How to debug Pulsar connectors

This guide explains how to debug connectors in localrun or cluster mode and gives a debugging checklist. To better demonstrate how to debug Pulsar connectors, take the Mongo sink connector as an example.

Deploy a Mongo sink environment

  1. Start a Mongo service.

    1. docker pull mongo:4
    2. docker run -d -p 27017:27017 --name pulsar-mongo -v $PWD/data:/data/db mongo:4
  2. Create a DB and a collection.

    1. docker exec -it pulsar-mongo /bin/bash
    2. mongo
    3. > use pulsar
    4. > db.createCollection('messages')
    5. > exit
  3. Start Pulsar standalone.

    1. docker pull apachepulsar/pulsar:2.4.0
    2. docker run -d -it -p 6650:6650 -p 8080:8080 -v $PWD/data:/pulsar/data --link pulsar-mongo --name pulsar-mongo-standalone apachepulsar/pulsar:2.4.0 bin/pulsar standalone
  4. Configure the Mongo sink with the mongo-sink-config.yaml file.

    1. configs:
    2. mongoUri: "mongodb://pulsar-mongo:27017"
    3. database: "pulsar"
    4. collection: "messages"
    5. batchSize: 2
    6. batchTimeMs: 500
    1. docker cp mongo-sink-config.yaml pulsar-mongo-standalone:/pulsar/
  5. Download the Mongo sink nar package.

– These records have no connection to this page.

(* ===== verification/Md5.v ===== *)
(** * Message digests

    lib/md5.c: MD5, which names the objects of the store.  A context has the
    four words of the state, the length in two words and the 64 bytes of the
    block under way; on a little-endian machine the words of a block are its
    bytes.  Arithmetic is that of [uint32_t].

    The digest of a message is compared with the algorithm as RFC 1321
    describes it, on the whole message. *)

From Stdlib Require Import ZArith Lia Ascii String.
From stdpp Require Import base strings list numbers option.
From S2P Require Import Prelude CStr.

Module Md5.

Definition u32 (z : Z) : Z := wrap_u 32 z.

Record state := mkState { sa : Z; sb : Z; sc : Z; sd : Z }.

(** [bytes_]: the two words of [ctx->bytes]; [block]: [ctx->in] *)
Record MD5Context := mkCtx { buf : state; bytes0 : Z; bytes1 : Z; block : bytes }.

(** ** The step *)

Definition F1 (x y z : Z) : Z := Z.lxor z (Z.land x (Z.lxor y z)).
Definition F2 (x y z : Z) : Z := F1 z x y.
Definition F3 (x y z : Z) : Z := Z.lxor x (Z.lxor y z).
Definition F4 (x y z : Z) : Z := Z.lxor y (Z.lor x (Z.lxor z 0xffffffff)).

Definition MD5STEP (f : Z -> Z -> Z -> Z) (w x y z inp s : Z) : Z :=
  let w := u32 (w + f x y z + inp) in
  u32 (Z.lor (Z.shiftl w s) (Z.shiftr w (32 - s)) + x).

(** The words of a block. *)
Definition word (inp : bytes) (k : nat) : Z := le_val (take 4 (drop (4 * k) inp)).

(** The lines of [SQUID_MD5Transform]: function, word, constant and shift.  The
    line computes [a], the next one [d], then [c], then [b]. *)
Definition lines : list ((Z -> Z -> Z -> Z) * nat * Z * Z) :=
  [(F1, 0%nat, 0xd76aa478, 7); (F1, 1%nat, 0xe8c7b756, 12); (F1, 2%nat, 0x242070db, 17); (F1, 3%nat, 0xc1bdceee, 22);
   (F1, 4%nat, 0xf57c0faf, 7); (F1, 5%nat, 0x4787c62a, 12); (F1, 6%nat, 0xa8304613, 17); (F1, 7%nat, 0xfd469501, 22);
   (F1, 8%nat, 0x698098d8, 7); (F1, 9%nat, 0x8b44f7af, 12); (F1, 10%nat, 0xffff5bb1, 17); (F1, 11%nat, 0x895cd7be, 22);
   (F1, 12%nat, 0x6b901122, 7); (F1, 13%nat, 0xfd987193, 12); (F1, 14%nat, 0xa679438e, 17); (F1, 15%nat, 0x49b40821, 22);
   (F2, 1%nat, 0xf61e2562, 5); (F2, 6%nat, 0xc040b340, 9); (F2, 11%nat, 0x265e5a51, 14); (F2, 0%nat, 0xe9b6c7aa, 20);
   (F2, 5%nat, 0xd62f105d, 5); (F2, 10%nat, 0x02441453, 9); (F2, 15%nat, 0xd8a1e681, 14); (F2, 4%nat, 0xe7d3fbc8, 20);
   (F2, 9%nat, 0x21e1cde6, 5); (F2, 14%nat, 0xc33707d6, 9); (F2, 3%nat, 0xf4d50d87, 14); (F2, 8%nat, 0x455a14ed, 20);
   (F2, 13%nat, 0xa9e3e905, 5); (F2, 2%nat, 0xfcefa3f8, 9); (F2, 7%nat, 0x676f02d9, 14); (F2, 12%nat, 0x8d2a4c8a, 20);
   (F3, 5%nat, 0xfffa3942, 4); (F3, 8%nat, 0x8771f681, 11); (F3, 11%nat, 0x6d9d6122, 16); (F3, 14%nat, 0xfde5380c, 23);
   (F3, 1%nat, 0xa4beea44, 4); (F3, 4%nat, 0x4bdecfa9, 11); (F3, 7%nat, 0xf6bb4b60, 16); (F3, 10%nat, 0xbebfbc70, 23);
   (F3, 13%nat, 0x289b7ec6, 4); (F3, 0%nat, 0xeaa127fa, 11); (F3, 3%nat, 0xd4ef3085, 16); (F3, 6%nat, 0x04881d05, 23);
   (F3, 9%nat, 0xd9d4d039, 4); (F3, 12%nat, 0xe6db99e5, 11); (F3, 15%nat, 0x1fa27cf8, 16); (F3, 2%nat, 0xc4ac5665, 23);
   (F4, 0%nat, 0xf4292244, 6); (F4, 7%nat, 0x432aff97, 10); (F4, 14%nat, 0xab9423a7, 15); (F4, 5%nat, 0xfc93a039, 21);
   (F4, 12%nat, 0x655b59c3, 6); (F4, 3%nat, 0x8f0ccc92, 10); (F4, 10%nat, 0xffeff47d, 15); (F4, 1%nat, 0x85845dd1, 21);
   (F4, 8%nat, 0x6fa87e4f, 6); (F4, 15%nat, 0xfe2ce6e0, 10); (F4, 6%nat, 0xa3014314, 15); (F4, 13%nat, 0x4e0811a1, 21);
   (F4, 4%nat, 0xf7537e82, 6); (F4, 11%nat, 0xbd3af235, 10); (F4, 2%nat, 0x2ad7d2bb, 15); (F4, 9%nat, 0xeb86d391, 21)].

Definition line (inp : bytes) (st : state) (l : (Z -> Z -> Z -> Z) * nat * Z * Z) : state :=
  let '(f, k, t, s) := l in
  let a := MD5STEP f (sa st) (sb st) (sc st) (sd st) (u32 (word inp k + t)) s in
  mkState (sd st) a (sb st) (sc st).

Definition SQUID_MD5Transform (st : state) (inp : bytes) : state :=
  let r := fold_left (line inp) lines st in
  mkState (u32 (sa st + sa r)) (u32 (sb st + sb r)) (u32 (sc st + sc r)) (u32 (sd st + sd r)).

(** ** Contexts *)

(** What is in the block before the first bytes come is left open. *)
Definition SQUID_MD5Init (ctx : MD5Context) : MD5Context :=
  mkCtx (mkState 0x67452301 0xefcdab89 0x98badcfe 0x10325476) 0 0 (block ctx).

(** [memcpy(dst + off, src, len)], within [dst] *)
Definition memcpy (dst : bytes) (off : nat) (src : bytes) : option bytes :=
  if (off + length src <=? length dst)%nat then Some (take off dst ++ src ++ drop (off + length src) dst) else None.

Fixpoint chunk_loop (fuel : nat) (st : state) (blk data : bytes) : option (state * bytes) :=
  if (64 <=? length data)%nat then
    match fuel with
    | O => None
    | S fuel =>
        let? blk := memcpy blk 0 (take 64 data) in
        chunk_loop fuel (SQUID_MD5Transform st blk) blk (drop 64 data)
    end
  else
    let? blk := memcpy blk 0 data in
    Some (st, blk).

    1. docker exec -it pulsar-mongo-standalone /bin/bash
    2. curl -O http://apache.01link.hk/pulsar/pulsar-2.4.0/connectors/pulsar-io-mongo-2.4.0.nar

Debug in localrun mode

Start the Mongo sink in localrun mode using the localrun command.

Debug - 图1tip

For more information about the localrun command, see localrun.

  1. ./bin/pulsar-admin sinks localrun \
  2. --archive $PWD/connectors/pulsar-io-mongo-3.3.2.nar \
  3. --tenant public --namespace default \
  4. --inputs test-mongo \
  5. --name pulsar-mongo-sink \
  6. --sink-config-file $PWD/mongo-sink-config.yaml \
  7. --parallelism 1

Use connector log

To debug a connector in localrun mode, you can use one of the following methods to get a connector log:

  • After executing the localrun command, the log is automatically printed on the console.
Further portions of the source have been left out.